Cuando después de un término de búsqueda se teclean otros dos o tres, en cada uno de ellos están implicadas otras capacidades, habilidades y adquisiciones como la memoria y el conocimiento previo que se tiene de un tema, la facilidad para realizar síntesis y analogías, para cruzar campos semánticos distintos y encontrar zonas comunes y de contacto, el acervo lexicográfico y, en suma, una especie de espíritu renacentista y enciclopédico ―tan mal visto por ciertos sectores en las últimas décadas― que encuentra una correspondencia casi perfecta con la figura del bibliotecario que encarna Google.

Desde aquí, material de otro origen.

(* ===== verification/LabPlan.v ===== *)
(** * Managed labs: what a plan does

    Planning never fails for a stored lab, leaves every other lab's records alone, and ends
    in exactly one of its outcomes: blocked by an overlap, blocked by the kind of network,
    ready, or fixing with the missing objects and the final apply as the pending actions. *)

From stdpp Require Import base gmap list strings pretty sorting.
From Stdlib Require Import ZArith Lia Ascii.
From S2P Require Import Prelude Json Text IpNetwork ProxmoxSdn LabData LabStore LabRecords LabNetwork LabReconciler LabLogic LabModel LabInvariant LabOps.

#[local] Open Scope Z_scope.

(** ** The outcome of a plan as a function of what is stored *)

Definition lab_missing (l : lab) (inv : json) : list wanted :=
  missing_objects l (lab_sdn_zone l) (lab_sdn_vnet l)
    (PyStr.or_else (lab_sdn_subnet l) (lab_network_cidr l)) inv.

Definition expected_status (lab_id : string) (l : lab) (inv : json) (t : lab_tables) : string :=
  match overlaps_of (lab_network_cidr l) lab_id t with
  | _ :: _ => "blocked"
  | [] => if decide (lab_network_mode l = "sdn") then
            match lab_missing l inv with [] => "ready" | _ => "fixing" end
          else "blocked"
  end.

(** The actions a plan leaves: type, priority and request. *)
Definition expected_fixes (l : lab) (inv : json) : list (string * Z * json) :=
  match lab_missing l inv with
  | [] => []
  | ws => ((λ w, (w_action_type w, w_priority w, w_request w)) <$> ws) ++
          [("apply_sdn", 90, JObj [("allow_pending", JBool true)])]
  end.

Definition fix_summary (kr : string * fix_action) : string * Z * json :=
  (fx_action_type kr.2, fx_priority kr.2, fx_request kr.2).

Lemma missing_supported l zone vnet subnet inv w :
  w ∈ missing_objects l zone vnet subnet inv → w_action_type w ∈ SUPPORTED_ACTIONS ∧ w_action_type w ≠ "apply_sdn".
Proof.
  unfold missing_objects, SUPPORTED_ACTIONS.
  intros [Hw|[Hw|Hw]%elem_of_app]%elem_of_app; case_match; (apply not_elem_of_nil in Hw || apply list_elem_of_singleton in Hw as ->);
    try done; simpl; (split; [set_solver|done]).
Qed.

Lemma missing_distinct l zone vnet subnet inv : NoDup (w_action_type <$> missing_objects l zone vnet subnet inv).
Proof.
  unfold missing_objects. repeat case_match; simpl; eapply bool_decide_unpack; vm_compute; exact I.
Qed.

Section plan.
Context `{LE : LabEnv} `{!LabEnvLaws LE} {W : Type} `{PX : Proxmox W}.

#[local] Notation C := (lab_conn W).
#[local] Notation M := (eff (lab_conn W)).

(** ** From the invariant to the boundary model *)

Lemma wf_modelling E lab_id l (c : C) :
  ready_conn c → lab_wf (seen c) → labs (seen c) !! lab_id = Some l → modelling E lab_id l [] [] [] c.
Proof.
  intros Hc Hw Hl. split; try done; try (by intros ? Hin; apply not_elem_of_nil in Hin); [apply Hw|].
  right. intros s Hs. by eapply (lw_specs _ Hw).
Qed.

Lemma ok_named l : lab_ok l → named l.
Proof. intros Hok. unfold named. by rewrite (ok_zone _ Hok), (ok_vnet _ Hok); destruct Hok. Qed.

Lemma sync_progress E lab_id l inv status b (c : C) :
  ready_conn c → lab_wf (seen c) → labs (seen c) !! lab_id = Some l →
  runs E (progress lab_id) (sync_lab_network_current_state lab_id l inv status b) c
    (λ _ c', remodels (seen c) (seen c') ∧ (b = true → synced c')).
Proof.
  intros Hc Hw Hl. apply runs_step.
  assert (runs E remodels (sync_lab_network_current_state lab_id l inv status b) c
    (λ _ c', b = true → durable c' = seen c')) as Hs.
  { apply runs_sync; [by apply wf_modelling|]. by apply ok_named, (lw_lab _ Hw lab_id). }
  unfold runs in *. destruct (sync_lab_network_current_state _ _ _ _ _ c) as [[[]|e] c']; [|done].
  destruct Hs as [[Hr Hm] Hd]. split; [by split|]. split; [by apply remodels_progress|done].
Qed.

Lemma ensure_progress E lab_id l (c : C) :
  ready_conn c → lab_wf (seen c) → labs (seen c) !! lab_id = Some l →
  runs E (progress lab_id) (ensure_lab_boundary_model lab_id l false) c
    (λ _ c', remodels (seen c) (seen c')).
Proof.
  intros Hc Hw Hl. apply runs_step.
  assert (runs E remodels (ensure_lab_boundary_model lab_id l false) c (λ _ c', model_written lab_id l c')) as Hs.
  { apply runs_ensure; [by apply wf_modelling|]. by apply ok_named, (lw_lab _ Hw lab_id). }
  unfold runs in *. destruct (ensure_lab_boundary_model _ _ _ c) as [[[]|e] c']; [|done].
  destruct Hs as [[Hr Hm] Hd]. split; [by split|]. split; [by apply remodels_progress|done].
Qed.

(** What planning relies on at every point. *)
Record planning (lab_id : string) (l : lab) (run : option string) (c : C) : Prop := {
  pn_ready : ready_conn c;
  pn_wf : lab_wf (seen c);
  pn_lab : labs (seen c) !! lab_id = Some l;
  pn_run : run_exists (seen c) run
}.

Lemma planning_moves lab_id l run c c' :
  planning lab_id l run c → moves (progress lab_id) c c' → planning lab_id l run c'.
Proof.
  intros [Hr Hw Hl Hrun] [Hr' Hp]. split; [done|by apply (pg_wf _ _ _ Hp)|by rewrite (pg_labs _ _ _ Hp)|].
  destruct run; simpl in *; [by rewrite (pg_runs _ _ _ Hp)|done].
Qed.

Lemma pends_remodels lab_id t t' fs : remodels t t' → pends lab_id t fs → pends lab_id t' fs.
Proof. intros Hm Hp. unfold pends in *. by rewrite (rm_fixes _ _ Hm). Qed.

(** Recording what is missing. *)
Lemma runs_record_all E lab_id l run ws fs (c : C) :
  planning lab_id l run c → pends lab_id (seen c) fs →
  (∀ w, w ∈ ws → w_action_type w ∈ SUPPORTED_ACTIONS) →
  NoDup ((fx_action_type ∘ snd <$> fs) ++ (w_action_type <$> ws)) →
  runs E (progress lab_id) (record_all lab_id run ws) c
    (λ rs c', pends lab_id (seen c') (fs ++ rs.*2) ∧
       (fix_summary <$> rs.*2) = ((λ w, (w_action_type w, w_priority w, w_request w)) <$> ws) ∧
       reservations (seen c') = reservations (seen c) ∧ (ws ≠ [] → synced c')).
Proof.
  revert fs c. induction ws as [|w ws IH]; intros fs c Hpl Hp Hsup Hnd; simpl.
  { apply runs_ret; [apply _|apply Hpl|]. simpl. by rewrite app_nil_r. }
  eapply (runs_bind _ _ _ _ _ (λ r c', pends lab_id (seen c') (fs ++ [r.2]) ∧
    fix_summary r.2 = (w_action_type w, w_priority w, w_request w) ∧
    reservations (seen c') = reservations (seen c) ∧ synced c')).
  { unfold _record_fixable.
    eapply runs_bind; [apply _|apply runs_record_finding; [apply Hpl|by rewrite (pn_lab _ _ _ _ Hpl); eauto|apply Hpl]|].
    intros fd c1 Hm1 (_ & _ & _ & _ & _ & _ & Hfx1 & Hrs1 & _).
    pose proof (planning_moves _ _ _ _ _ Hpl Hm1) as Hpl1.
    eapply runs_bind; [apply _|apply (runs_create_fix E lab_id run (w_action_type w) (w_priority w) (w_detail w)
      (w_request w) true fs); [apply Hpl1|by rewrite (pn_lab _ _ _ _ Hpl1); eauto|apply Hpl1| | |]|].
    - apply Hsup. by left.
    - unfold pends in *. by rewrite Hfx1.
    - intros x Hx Heq. apply NoDup_app in Hnd as (_ & Hnd & _).
      apply (Hnd (fx_action_type x.2)); [|rewrite Heq; by left].
      apply list_elem_of_fmap. by exists x.
    - intros row c2 Hm2 (Hty & Hpr & Hrq & _ & _ & Hp2 & Hrs2 & _ & Hcm).
      apply runs_ret; [apply _|apply Hm2|]. simpl. split; [done|]. split; [unfold fix_summary; congruence|].
      split; [congruence|done]. }
  intros r c1 Hm1 (Hp1 & Hsum & Hrs1 & Hsy1).
  eapply (runs_bind _ _ _ _ _ (λ rs c', pends lab_id (seen c') ((fs ++ [r.2]) ++ rs.*2) ∧
       (fix_summary <$> rs.*2) = ((λ w, (w_action_type w, w_priority w, w_request w)) <$> ws) ∧
       reservations (seen c') = reservations (seen c1) ∧ (ws ≠ [] → synced c') ∧ (ws = [] → c' = c1))).
  - destruct (decide (ws = [])) as [->|Hne].
    + simpl. apply runs_ret; [apply _|apply Hm1|]. simpl. by rewrite app_nil_r.
    + eapply runs_mono; [apply (IH (fs ++ [r.2]) c1)|].
      * by eapply planning_moves.
      * done.
      * intros w' Hw'. apply Hsup. by right.
      * rewrite fmap_app. simpl. rewrite <- app_assoc. simpl.
        assert (fx_action_type r.2.2 = w_action_type w) as Hty by (unfold fix_summary in Hsum; congruence).
        rewrite Hty. exact Hnd.
      * simpl. intros rs c' _ (? & ? & ? & ?). by split_and!.
  - intros rs c2 Hm2 (Hp2 & Hsum2 & Hrs2 & Hsy2 & Hnil). apply runs_ret; [apply _|apply Hm2|]. simpl.
    rewrite <- app_assoc in Hp2. split; [done|]. split; [change (fix_summary r.2 :: (fix_summary <$> rs.*2) = (w_action_type w, w_priority w, w_request w) :: ((λ w, (w_action_type w, w_priority w, w_request w)) <$> ws)); by rewrite Hsum, Hsum2|]. split; [congruence|].
    intros _. destruct (decide (ws = [])) as [->|Hne]; [|by apply Hsy2]. by rewrite Hnil by done.
Qed.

Hay quien ingenuamente cree que ya no es necesario leer, ver las noticias, ir a la escuela, platicar con gente interesante e informada, conocedora de temas específicos, asistir a cursos y conferencias, visitar las librerías y llevarse un libro solo porque un detalle resultó atractivo (el título, la portada, la cuarta de forros) y del cual nada se sabía hasta entonces, leer revistas especializadas o las banales que se encuentran en un consultorio médico, ver películas y documentales y asistir a la ópera, hojear catálogos y recetarios y manuales para entrenar perros o aprender a jugar ajedrez, sentir curiosidad lo mismo por cosas serias que por las trivialidades del mundo, o cualquier otra actividad de adquisición de conocimiento que, felizmente, va en contra de ese injusto encasillamiento al que intentan condenarnos los mecanismos epistémicos de la modernidad. Para muchos todo esto es inútil cuando se tiene a la mano una computadora con acceso a Internet, que al parecer es todo lo que se necesita lo mismo para conocer el significado de una frase en mandarín que el número y nombre de las constelaciones que se observan esta temporada en el Hemisferio Sur.
¿Pero esto es cierto? ¿Cómo sabría por dónde empezar quien ni siquiera tiene una sola idea clara de lo quiere encontrar?